一方、病気の一つの症状としておりものの変化を生じることがあります
おりものを構成する成分の要素、量が何らかの原因で変わった場合にはおりものの臭いや量に影響します。自分でおりものの変化を感じた場合には、表に載せている事項に気を付けてください(表1)。病院に受診した際に医師に伝えることで、診断がより正確に行えることがあります。

表1

病気に関連したおりものの変化

1.感染によるおりものの変化

膣、子宮頸部、子宮内膜、卵管などに感染症が起こるとおりものが変化することがあります。

感染症の原因になる菌は多数あり、おりものにも特徴が出ることがあります。主な感染症の原因菌とおりものの変化を表2にお示しします。

表2

感染症の原因菌によっては、後遺症を残すこともありますし、治療に使用する抗菌剤も異なるため、必ず、医師の診察を受け、適切な治療を行ってください

2.悪性腫瘍(がん)によるおりものの変化

悪性腫瘍(がん)の症状の一つにおりものの変化があります。
多くは血性(おりものに血が混じる、血が出る)のことが多いですが、その他、水様~黄色のおりものの増加として感じることもあります(表3)。

表3

血性の時の色としては、いわゆる血の色(赤)だけではなく、茶色、濃い黄色に見えることもあります
典型的な例としては、若い女性で性交時または後に出血する場合には子宮頸がんを疑います閉経期の女性で生理以外の出血がある場合には、子宮体がんの可能性を考えます

卵巣がんや卵管がんでは、水様で多量のおりものが出ることもあります。生理や排卵時の出血以外で血性のおりものが少量でもある場合には、必ず病院を受診し、検査を受けてください。また、症状がなくても、がん検診はしっかり受けましょう。

3.その他の原因によるおりものの変化

妊娠をするとおりものが増えます。そのおりものが血性になる場合には流産や早産、またはその前駆症状の一つである場合もあります。

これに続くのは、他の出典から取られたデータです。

(* ===== verification/_CoqProject ===== *)
-Q . S2P
Prelude.v
Json.v
Sort.v
Immutable.v
Utils.v
Schema.v
Samples.v
ElasticTextArea.v
QuizBuilder.v
Spec.v
Refinement.v
Invariants.v
GroupSort.v
Answer.v
Editor.v
Contract.v
Builder.v
Bounds.v
Termination.v
View.v
Bootstrap.v
Handlers.v
ResultGroups.v
(* ===== verification/Json.v ===== *)
(** JavaScript values as the quiz document holds them, and the JS
    coercions the handlers of src/static/js/QuizBuilder.jsx rely on:
    [score + 1], [score - 1], [-group.get('minScore')], [g.minScore] on a
    plain object, the truthiness test of lodash [some]. *)

From S2P Require Import Prelude.
From stdpp Require Import pretty.

(** ** Numbers

    A JS number as the editor can produce it: an integer, NaN (from
    [undefined - 1]) or an infinity (lodash [max] of no numbers is
    [-Infinity]). *)
Inductive number :=
| Int (z : Z)
| NaN
| Infinity
| NegInfinity.

(** JS [a < b] on numbers: false as soon as one side is NaN. *)
Definition num_ltb (a b : number) : bool :=
  match a, b with
  | Int x, Int y => Z.ltb x y
  | NegInfinity, (Int _ | Infinity) => true
  | Int _, Infinity => true
  | _, _ => false
  end.

(** JS unary minus. *)
Definition num_neg (a : number) : number :=
  match a with
  | Int z => Int (- z)
  | NaN => NaN
  | Infinity => NegInfinity
  | NegInfinity => Infinity
  end.

(** JS [a + d] for an integer [d]: the infinities and NaN absorb it. *)
Definition num_add_int (a : number) (d : Z) : number :=
  match a with
  | Int z => Int (z + d)
  | other => other
  end.

(** ** Values

    [VList] is an Immutable List (a JS array after [toJS]); [VMap] is an
    Immutable Map (a JS object after [toJS]) as an association list in
    insertion order.  Keys are strings or numbers, as the key paths of the
    handlers mix both (['questions', n, 'imageUrl']); Immutable keeps [0]
    and ['0'] apart in a Map. *)
Inductive key :=
| KStr (s : string)
| KIdx (i : nat).

#[export] Instance key_eq_dec : EqDecision key.
Proof. solve_decision. Defined.

Inductive value :=
| VUndef
| VNull
| VBool (b : bool)
| VNum (n : number)
| VStr (s : string)
| VList (xs : list value)
| VMap (kvs : list (key * value)).

Abbreviation VInt z := (VNum (Int z)).

(** ** Coercions *)

(** [ToNumber] on the values the editor stores.  Strings and collections
    are taken to NaN (JS would parse a numeric string); only documents the
    schema rejects hold them where a number is expected. *)
Definition to_number (v : value) : number :=
  match v with
  | VNum n => n
  | VBool b => Int (if b then 1 else 0)
  | VNull => Int 0
  | _ => NaN
  end.

(** [score + 1] (increaseGroupMinScore, addGroup): string concatenation
    on a string, numeric addition otherwise. *)
Definition js_add1 (v : value) : value :=
  match v with
  | VStr s => VStr (s +:+ "1")
  | _ => VNum (num_add_int (to_number v) 1)
  end.

(** [score - 1] (decreaseGroupMinScore). *)
Definition js_sub1 (v : value) : value := VNum (num_add_int (to_number v) (-1)).

(** Lookup in an association list: the first binding of the key. *)
Fixpoint kv_lookup (k : key) (kvs : list (key * value)) : option value :=
  match kvs with
  | [] => None
  | (k', v) :: kvs' => if decide (k = k') then Some v else kv_lookup k kvs'
  end.

(** [obj.prop] on a plain JS value (after [toJS]): a TypeError on
    [undefined] and [null], [undefined] for a missing property or a
    primitive. *)
Definition get_prop (v : value) (p : string) : res value :=
  match v with
  | VUndef | VNull => throw TypeError
  | VMap kvs => Ok (default VUndef (kv_lookup (KStr p) kvs))
  | _ => Ok VUndef
  end.

(** JS truthiness. *)
Definition truthy (v : value) : bool :=
  match v with
  | VUndef | VNull => false
  | VBool b => b
  | VNum (Int z) => negb (Z.eqb z 0)
  | VNum NaN => false
  | VNum _ => true
  | VStr s => negb (String.eqb s "")
  | VList _ | VMap _ => true
  end.

(** ** Lemmas *)

(** [String(v)]: the text JavaScript makes of a value in a string
    concatenation.  Integers print in decimal; a [VList] is read here as a
    JS array (elements joined by commas, [undefined] and [null] as empty),
    a [VMap] as a plain object. *)
Fixpoint js_to_string (v : value) : string :=
  match v with
  | VUndef => "undefined"
  | VNull => "null"
  | VBool b => if b then "true" else "false"
  | VNum (Int z) => pretty z
  | VNum NaN => "NaN"
  | VNum Infinity => "Infinity"
  | VNum NegInfinity => "-Infinity"
  | VStr s => s
  | VList xs =>
      String.concat "," (map (fun x => match x with VUndef | VNull => "" | _ => js_to_string x end) xs)
  | VMap _ => "[object Object]"
  end.

Lemma num_ltb_Int x y : num_ltb (Int x) (Int y) = Z.ltb x y.
Proof. reflexivity. Qed.

Lemma num_ltb_irrefl a : num_ltb a a = false.
Proof. destruct a; simpl; auto using Z.ltb_irrefl. Qed.

Lemma num_ltb_asym a b : num_ltb a b = true -> num_ltb b a = false.
Proof.
  destruct a, b; simpl; try done.
  rewrite !Z.ltb_lt, Z.ltb_ge. lia.
Qed.

Lemma js_add1_int z : js_add1 (VInt z) = VInt (z + 1).
Proof. reflexivity. Qed.

Lemma js_sub1_int z : js_sub1 (VInt z) = VInt (z - 1).
Proof. reflexivity. Qed.

Lemma kv_lookup_cons_eq k v kvs : kv_lookup k ((k, v) :: kvs) = Some v.
Proof. simpl. by rewrite decide_True. Qed.

Lemma kv_lookup_cons_ne k k' v kvs :
  k <> k' -> kv_lookup k ((k', v) :: kvs) = kv_lookup k kvs.
Proof. intros Hne. simpl. by rewrite decide_False. Qed.

#[export] Hint Rewrite js_add1_int js_sub1_int num_ltb_Int kv_lookup_cons_eq : quiz_rw.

また、妊娠中は膣炎などの感染症にもかかりやすく、表2にあるようなおりものの変化を伴うこともあります。

まとめ

おりものは正常な状態でも性状や量が変化します。

しかし、治療が必要な病気の症状の一つでもあります。普段から自分の体の変化の一つとして観察し、「いつもと違うな」と感じたら、必ず婦人科に受診をしましょう。